Lemma ofb_step_inverse st c :
  reg_ok st -> is_byte c ->
  let '(st', o) := ofb_step T ctx st c in
  reg_ok st' /\ is_byte o /\ ofb_step T ctx st o = (st', c).
Proof.
  destruct st as [n iv]. intros [Hn Hiv] Hc. simpl in Hn, Hiv. unfold ofb_step.
  pose proof (block_refill n iv Hiv) as Hr. set (r := refill T ctx n iv) in *.
  assert (is_byte r.[n]) as Hrn by auto with bufs.
  rewrite (to_u8_id (c .^ r.[n])) by auto with widths.
  split; [|split; [auto with widths|]].
  - split; simpl; [by apply next_off_range|done].
  - f_equal. rewrite lxor_cancel. by apply to_u8_id.
Qed.

Lemma cfb8_step_inverse iv c :
  block iv -> is_byte c ->
  let '(iv', o) := cfb8_step T ctx MBEDTLS_AES_ENCRYPT iv c in
  block iv' /\ is_byte o /\ cfb8_step T ctx MBEDTLS_AES_DECRYPT iv o = (iv', c).
Proof.
  intros Hiv Hc. unfold cfb8_step. simpl.
  set (r := mbedtls_aes_crypt_ecb T ctx MBEDTLS_AES_ENCRYPT iv).
  assert (is_byte r.[0]) as Hr by (apply block_rd, block_crypt_ecb).
  rewrite !(to_u8_id (r.[0] .^ c)) by auto with widths.
  split; [|split; [auto with widths|]].
  - destruct Hiv as [Hl Hb]. split.
    + rewrite length_drop, length_app. simpl. lia.
    + apply Forall_drop, Forall_app_2; [done|]. auto with widths.
  - f_equal. rewrite lxor_cancel_l. by apply to_u8_id.
Qed.
End Feedback.

(** The feedback modes decrypt what they encrypt from the same register:
    CFB128 and CFB8 by their decryption direction, OFB by itself.  Both
    directions leave the same register, so the next call continues in step. *)
Theorem feedback_modes_roundtrip T ctx off iv input :
  0 <= off < 16 -> block iv -> bytes input ->
  (let '(off', iv', ct) := mbedtls_aes_crypt_cfb128 T ctx MBEDTLS_AES_ENCRYPT off iv input in
   length ct = length input
   /\ mbedtls_aes_crypt_cfb128 T ctx MBEDTLS_AES_DECRYPT off iv ct = (off', iv', input))
  /\ (let '(off', iv', ct) := mbedtls_aes_crypt_ofb T ctx off iv input in
      length ct = length input
      /\ mbedtls_aes_crypt_ofb T ctx off iv ct = (off', iv', input))
  /\ (let '(iv', ct) := mbedtls_aes_crypt_cfb8 T ctx MBEDTLS_AES_ENCRYPT iv input in
      length ct = length input
      /\ mbedtls_aes_crypt_cfb8 T ctx MBEDTLS_AES_DECRYPT iv ct = (iv', input)).
Proof.
  intros Hoff Hiv Hb. assert (reg_ok (off, iv)) as Hr by done.
  unfold mbedtls_aes_crypt_cfb128, mbedtls_aes_crypt_ofb, mbedtls_aes_crypt_cfb8. simpl.
  split; [|split].
  - pose proof (run_stream_inverse _ _ _ (cfb128_step_inverse T ctx) input _ Hr Hb) as H.
    pose proof (length_run_stream (cfb128_encrypt_step T ctx) (off, iv) input) as L.
    destruct (run_stream _ _ _) as [[off' iv'] ct]. by destruct H as (_ & _ & ->).
  - pose proof (run_stream_inverse _ _ _ (ofb_step_inverse T ctx) input _ Hr Hb) as H.
    pose proof (length_run_stream (ofb_step T ctx) (off, iv) input) as L.
    destruct (run_stream _ _ _) as [[off' iv'] ct]. by destruct H as (_ & _ & ->).
  - pose proof (run_stream_inverse (cfb8_step T ctx MBEDTLS_AES_ENCRYPT)
                  (cfb8_step T ctx MBEDTLS_AES_DECRYPT) block (cfb8_step_inverse T ctx) input _ Hiv Hb) as H.
    pose proof (length_run_stream (cfb8_step T ctx MBEDTLS_AES_ENCRYPT) iv input) as L.
    destruct (run_stream _ _ _) as [iv' ct]. by destruct H as (_ & _ & ->).
Qed.

(** ** The counter *)

(** Increment of a little-endian octet string, with the carry. *)
Fixpoint le_inc (l : list Z) : list Z :=
  match l with
  | [] => []
  | b :: l => let v := to_u8 (b + 1) in v :: (if negb (v =? 0) then l else le_inc l)
  end.

Lemma le_inc_bytes n v : le_inc (le_bytes n v) = le_bytes n (v + 1).
Proof.
  revert v. induction n as [|n IH]; intros v; [done|]. cbn [le_bytes le_inc].
  rewrite to_u8_mod, Zplus_mod_idemp_l. f_equal.
  destruct (Z.eqb_spec ((v + 1) mod 256) 0) as [E|E]; simpl.
  - rewrite IH. f_equal. zlia.
  - f_equal. zlia.
Qed.

Lemma nth_last_take {A} (l : list A) i d :
  (i < length l)%nat -> take (S i) l = take i l ++ [nth i l d].
Proof.
  revert i. induction l as [|x l IH]; intros [|i] H; simpl in *; try lia; [done|].
  f_equal. apply IH. lia.
Qed.

(** The loop of [mbedtls_aes_crypt_ctr] over the first [i] octets. *)
Lemma ctr_increment_take i nc :
  (i <= length nc)%nat -> ctr_increment i nc = rev (le_inc (rev (take i nc))) ++ drop i nc.
Proof.
  revert nc. induction i as [|i IH]; intros nc Hi; [done|].
  cbn [ctr_increment]. rewrite (nth_last_take nc i 0), rev_app_distr by lia.
  cbn [rev app le_inc]. unfold rd. rewrite !Nat2Z.id.
  set (v := to_u8 (nth i nc 0 + 1)).
  assert (upd nc (Z.of_nat i) v = take i nc ++ v :: drop (S i) nc) as Hu.
  { unfold upd. rewrite Nat2Z.id. by apply insert_take_drop. }
  assert (length (take i nc) = i) as Ht by (rewrite length_take; lia).
  destruct (v =? 0); cbn [negb].
  - rewrite Hu, IH by (rewrite length_app; simpl; rewrite length_drop; lia).
    rewrite take_app_length', drop_app_length' by done. by rewrite <- app_assoc.
  - rewrite Hu, rev_involutive. by rewrite <- app_assoc.
Qed.

Lemma ctr_increment_be v : ctr_increment 16 (be_bytes 16 v) = be_bytes 16 (v + 1).
Proof.
  rewrite ctr_increment_take by by rewrite length_be_bytes.
  rewrite take_ge, drop_ge by by rewrite length_be_bytes.
  unfold be_bytes. by rewrite app_nil_r, rev_involutive, le_inc_bytes.
Qed.

(** the counter update of CTR mode adds one to the 128-bit big-endian
    counter, wrapping around at [2^128]. *)
Theorem ctr_increment_value nonce_counter :
  block nonce_counter ->
  block (ctr_increment 16 nonce_counter)
  /\ be_val (ctr_increment 16 nonce_counter) = (be_val nonce_counter + 1) mod 2 ^ 128.
Proof.
  intros [Hl Hb]. rewrite <- (be_bytes_val nonce_counter Hb), Hl, ctr_increment_be.
  rewrite !be_val_bytes. change (256 ^ Z.of_nat 16) with (2 ^ 128).
  split; [split; [apply length_be_bytes|apply bytes_be_bytes]|].
  by rewrite Zplus_mod_idemp_l.
Qed.

(** ** CTR *)

Section Ctr.
Context (T : aes_tables) (ctx : mbedtls_aes_context).

(** Octet [k] of the key stream that starts at counter value [v]. *)
Definition ctr_keystream (v : Z) (k : nat) : Z :=
  (mbedtls_aes_crypt_ecb T ctx MBEDTLS_AES_ENCRYPT (be_bytes 16 (v + Z.of_nat (k / 16)))).[Z.of_nat (k mod 16)].

(** Octets [k], [k + 1], ... of the stream, as many as the message has. *)
Fixpoint ctr_xor (v : Z) (k : nat) (input : list Z) : list Z :=
  match input with
  | [] => []
  | c :: input => Z.lxor c (ctr_keystream v k) :: ctr_xor v (S k) input
  end.

(** The registers of CTR mode at position [k] of the stream from [v]. *)
Definition ctr_at (v : Z) (k : nat) (st : Z * list Z * list Z) : Prop :=
  let '(n, nonce_counter, stream_block) := st in
  n = Z.of_nat (k mod 16)
  /\ nonce_counter = be_bytes 16 (v + Z.of_nat ((k + 15) / 16))
  /\ ((k mod 16 <> 0)%nat ->
      stream_block = mbedtls_aes_crypt_ecb T ctx MBEDTLS_AES_ENCRYPT (be_bytes 16 (v + Z.of_nat (k / 16)))).

Lemma keystream_byte v k : is_byte (ctr_keystream v k).
Proof. apply block_rd, block_crypt_ecb. Qed.

Lemma ctr_step_at v k st c :
  ctr_at v k st -> is_byte c ->
  let '(st', o) := ctr_step T ctx st c in ctr_at v (S k) st' /\ o = Z.lxor c (ctr_keystream v k).
Proof.
  destruct st as [[n nc] sb]. intros (-> & -> & Hsb) Hc. unfold ctr_step.
  rewrite next_off by (zify; zlia).
  assert ((Z.of_nat (k mod 16) + 1) mod 16 = Z.of_nat (S k mod 16)) as -> by (zify; zlia).
  pose proof (keystream_byte v k) as Hks. unfold ctr_keystream in *.
  destruct (Z.eqb_spec (Z.of_nat (k mod 16)) 0) as [E|E].
  - assert ((k + 15) / 16 = k / 16)%nat as Ek by (zify; zlia).
    assert ((S k + 15) / 16 = S (k / 16))%nat as Es by (zify; zlia).
    rewrite Ek, ctr_increment_be. split; [split; [done|split]|].
    + f_equal. lia.
    + intros _. f_equal. f_equal. f_equal. f_equal. zify; zlia.
    + by apply to_u8_id, lxor_byte.
  - assert ((S k + 15) / 16 = (k + 15) / 16)%nat as Es by (zify; zlia).
    rewrite Hsb by lia. split; [split; [done|split]|].
    + f_equal. lia.
    + intros Hn. f_equal. f_equal. f_equal. f_equal. zify; zlia.
    + by apply to_u8_id, lxor_byte.
Qed.

Lemma run_ctr_at v k st input :
  ctr_at v k st -> bytes input ->
  let '(st', out) := run_stream (ctr_step T ctx) st input in
  ctr_at v (k + length input) st' /\ out = ctr_xor v k input.
Proof.
  revert k st. induction input as [|c input IH]; intros k st Hst Hb; simpl.
  { by rewrite Nat.add_0_r. }
  apply Forall_cons_1 in Hb as [Hc Hb]. pose proof (ctr_step_at v k st c Hst Hc) as Hs.
  destruct (ctr_step T ctx st c) as [st1 o]. destruct Hs as [H1 ->].
  specialize (IH (S k) st1 H1 Hb). destruct (run_stream _ st1 input) as [st2 out].
  destruct IH as [H2 ->]. by rewrite Nat.add_succ_r.
Qed.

· · ·

Could you reproduce exactly the lines of the entries above, from the one with "destruct st as [n" through the one with "ctx off iv input in", and nothing else?

**RESULT OF THIS TASK**
  destruct st as [n iv]. intros [Hn Hiv] Hc. simpl in Hn, Hiv. unfold ofb_step.
  pose proof (block_refill n iv Hiv) as Hr. set (r := refill T ctx n iv) in *.
  assert (is_byte r.[n]) as Hrn by auto with bufs.
  rewrite (to_u8_id (c .^ r.[n])) by auto with widths.
  split; [|split; [auto with widths|]].
  - split; simpl; [by apply next_off_range|done].
  - f_equal. rewrite lxor_cancel. by apply to_u8_id.
Qed.

Lemma cfb8_step_inverse iv c :
  block iv -> is_byte c ->
  let '(iv', o) := cfb8_step T ctx MBEDTLS_AES_ENCRYPT iv c in
  block iv' /\ is_byte o /\ cfb8_step T ctx MBEDTLS_AES_DECRYPT iv o = (iv', c).
Proof.
  intros Hiv Hc. unfold cfb8_step. simpl.
  set (r := mbedtls_aes_crypt_ecb T ctx MBEDTLS_AES_ENCRYPT iv).
  assert (is_byte r.[0]) as Hr by (apply block_rd, block_crypt_ecb).
  rewrite !(to_u8_id (r.[0] .^ c)) by auto with widths.
  split; [|split; [auto with widths|]].
  - destruct Hiv as [Hl Hb]. split.
    + rewrite length_drop, length_app. simpl. lia.
    + apply Forall_drop, Forall_app_2; [done|]. auto with widths.
  - f_equal. rewrite lxor_cancel_l. by apply to_u8_id.
Qed.
End Feedback.

(** The feedback modes decrypt what they encrypt from the same register:
    CFB128 and CFB8 by their decryption direction, OFB by itself.  Both
    directions leave the same register, so the next call continues in step. *)
Theorem feedback_modes_roundtrip T ctx off iv input :
  0 <= off < 16 -> block iv -> bytes input ->
  (let '(off', iv', ct) := mbedtls_aes_crypt_cfb128 T ctx MBEDTLS_AES_ENCRYPT off iv input in
   length ct = length input
   /\ mbedtls_aes_crypt_cfb128 T ctx MBEDTLS_AES_DECRYPT off iv ct = (off', iv', input))
  /\ (let '(off', iv', ct) := mbedtls_aes_crypt_ofb T ctx off iv input in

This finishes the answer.